Für den Kreis Viersen hält der Regionalplan 597 Hektar gewerbliche Reserveflächen vor. "Das sind nicht immer neue Flächen. In dieser Zahl sind auch innerstädtische Flächen, die noch nicht bebaut sind, enthalten", erläutert Steinmetz. Neue Flächen sind insbesondere in dem rund 80 Hektar großen interkommunalen Gewerbegebiet Mönchengladbach/Viersen-Mackenstein vorgesehen. Dieses Areal bietet sich vor allem für flächenintensive Unternehmen an. Diese Fläche wurde im Rahmen des regionalen Gewerbeflächenkonzepts "Logistikregion Rheinland" identifiziert, das unter Beteiligung der IHK entstanden ist. "Mit dem Konzept hat die Wirtschaft ganz konkrete Flächenvorschläge erarbeitet und in den Regionalplan eingebracht", so Steinmetz.

Auch die Fläche für den Energie- und Gewerbepark Elmpt entstammt diesem Konzept. "Dieses Gebiet bietet auf 165 Hektar mit direktem Anschluss an die A 52 einen hervorragenden Standort für Logistik- und Industriebetriebe", betont der IHK-Hauptgeschäftsführer. Mit der in diesem Jahr gegründeten Entwicklungsgesellschaft Energie- und Gewerbepark Elmpt mbH, an der die Gemeinde Niederkrüchten, der Kreis Viersen und die Wirtschaftsförderungsgesellschaft für den Kreis Viersen beteiligt sind, sind die Voraussetzungen für eine zeitnahe Entwicklung des Areals geschaffen.

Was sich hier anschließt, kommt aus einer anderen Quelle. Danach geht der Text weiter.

(** * ffexport.parse_db: reading visits and site data from a Firefox
      places database, and merging them into [Visit] records.

    The development follows [src/ffexport/parse_db.py]:
    - the record types that flow through the module ([MozVisit], [MozPlace],
      [Visit]);
    - [single_db_merge], the in-memory reconciliation of visits and places;
    - the timestamp conversion [datetime.fromtimestamp(us / 1_000_000, utc)];
    - the sqlite layer: connections, the memoised [_sanity_check], and the
      generators [_execute_conn] / [_execute_query] as resumable machines;
    - the three readers [single_db_visits], [single_db_sitedata] and
      [read_visits]. *)

From Stdlib Require Import ZArith String Ascii List Bool Lia.
From Stdlib Require Import SpecFloat Zpower.
From stdpp Require Import base option list gmap strings.

Local Open Scope Z_scope.

(** ** Record types ([ffexport.model]) *)

(** [datetime.timezone]: the only zone this module ever attaches is
    [timezone.utc]; a naive datetime carries [None]. *)
Inductive timezone := utc.

Record datetime := mk_datetime {
  year : Z; month : Z; day : Z;
  hour : Z; minute : Z; second : Z; microsecond : Z;
  tzinfo : option timezone
}.

Module MozVisit.
Record t := mk {
  url : string;
  place_id : Z;
  visit_id : Z;
  visit_date : datetime;
  visit_type : option Z
}.
End MozVisit.

Module MozPlace.
Record t := mk {
  place_id : Z;
  title : option string;
  description : option string;
  preview_image : option string
}.
End MozPlace.

Module Visit.
Record t := mk {
  url : string;
  visit_date : datetime;
  visit_type : option Z;
  title : option string;
  description : option string;
  preview_image : option string
}.
End Visit.

(** ** [single_db_merge] *)

(** The first loop: [site_dict[s.place_id] = s] for every [s], in order. *)
Definition site_dict_of (site_list : list MozPlace.t) : gmap Z MozPlace.t :=
  foldl (fun d s => <[MozPlace.place_id s := s]> d) ∅ site_list.

(** The body of the second loop, for one visit [v]. *)
Definition merge_visit (site_dict : gmap Z MozPlace.t) (v : MozVisit.t) : Visit.t :=
  let '(t, ds, pi) :=
    match site_dict !! MozVisit.place_id v with
    | Some s => (MozPlace.title s, MozPlace.description s, MozPlace.preview_image s)
    | None => (None, None, None)
    end in
  Visit.mk (MozVisit.url v) (MozVisit.visit_date v) (MozVisit.visit_type v) t ds pi.

(** The values the generator yields, in the order it yields them. *)
Definition single_db_merge (visit_list : list MozVisit.t) (site_list : list MozPlace.t)
  : list Visit.t :=
  let site_dict := site_dict_of site_list in
  merge_visit site_dict <$> visit_list.

(** The part of a record that identifies the visit event. *)
Definition mozvisit_event (v : MozVisit.t) : string * datetime * option Z :=
  (MozVisit.url v, MozVisit.visit_date v, MozVisit.visit_type v).

Definition visit_event (o : Visit.t) : string * datetime * option Z :=
  (Visit.url o, Visit.visit_date o, Visit.visit_type o).

Definition visit_metadata (o : Visit.t) : option string * option string * option string :=
  (Visit.title o, Visit.description o, Visit.preview_image o).

Definition place_metadata (s : MozPlace.t) : option string * option string * option string :=
  (MozPlace.title s, MozPlace.description s, MozPlace.preview_image s).

(** ** Exceptions *)

(** The exceptions that can leave this module.  [OperationalError] and
    [ProgrammingError] are subclasses of [sqlite3.DatabaseError]. *)
Inductive exn :=
  | DatabaseError (msg : string)
  | OperationalError (msg : string)
  | ProgrammingError (msg : string)
  | TypeError
  | ValueError
  | OverflowError
  | ZeroDivisionError
  | GeneratorExit.

(** [isinstance(e, sqlite3.DatabaseError)], the test of the [except] clause. *)
Definition is_DatabaseError (e : exn) : bool :=
  match e with
  | DatabaseError _ | OperationalError _ | ProgrammingError _ => true
  | _ => false
  end.

Inductive result (A : Type) :=
  | Ok (a : A)
  | Raise (e : exn).
Arguments Ok {A} a.
Arguments Raise {A} e.

(** Sequencing: an exception skips the rest of the computation. *)
#[global] Instance result_ret : MRet result := fun A a => Ok a.
#[global] Instance result_bind : MBind result := fun A B k r =>
  match r with
  | Ok a => k a
  | Raise e => Raise e
  end.

(** ** Timestamps: [datetime.fromtimestamp(us / 1_000_000, timezone.utc)] *)

Module Float.
(** Python floats are IEEE 754 binary64. *)
Definition prec : Z := 53.
Definition emax : Z := 1024.
Definition t := spec_float.

(** The double nearest to an integer (ties to even). *)
Definition of_Z (n : Z) : t := binary_normalize prec emax n 0 false.

(** [int.__truediv__]: the quotient of the two integers as exact rationals,
    rounded once to the nearest double. *)
Definition int_truediv (a b : Z) : result t :=
  match a, b with
  | _, Z0 => Raise ZeroDivisionError
  | Z0, _ => Ok (S754_zero (b <? 0))
  | _, _ =>
    let s := xorb (a <? 0) (b <? 0) in
    let '(mz, ez, lz) := SFdiv_core_binary prec emax (Z.abs a) 0 (Z.abs b) 0 in
    match binary_round_aux prec emax s mz ez lz with
    | S754_infinity _ => Raise OverflowError
    | q => Ok q
    end
  end.

Definition mul (x y : t) : t := SFmul prec emax x y.

(** C [modf]: fractional and integral part, both with the sign of [d]. *)
Definition modf (d : t) : t * t :=
  match d with
  | S754_finite s m e =>
    if 0 <=? e then (S754_zero s, d)
    else
      let k := 2 ^ (- e) in
      (binary_normalize prec emax (cond_Zopp s (Zpos m mod k)) e s,
       binary_normalize prec emax (cond_Zopp s (Zpos m / k)) 0 s)
  | S754_infinity s => (S754_zero s, d)
  | _ => (d, d)
  end.

(** The integer a finite double with no fractional part stands for. *)
Definition to_Z (d : t) : Z :=
  match d with
  | S754_finite s m e =>
    cond_Zopp s (if 0 <=? e then Zpos m * 2 ^ e else Zpos m / 2 ^ (- e))
  | _ => 0
  end.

Jetzt seien die Kommunen am Zug. "Wir gehen davon aus, dass die Kommunen alle Kraft darauf verwenden, die Flächen im Regionalplan schnellstmöglich in örtliches Planungsrecht umzusetzen und baureif zu machen", betont Steinmetz. "Dabei steht die IHK ihnen weiterhin unterstützend zur Seite."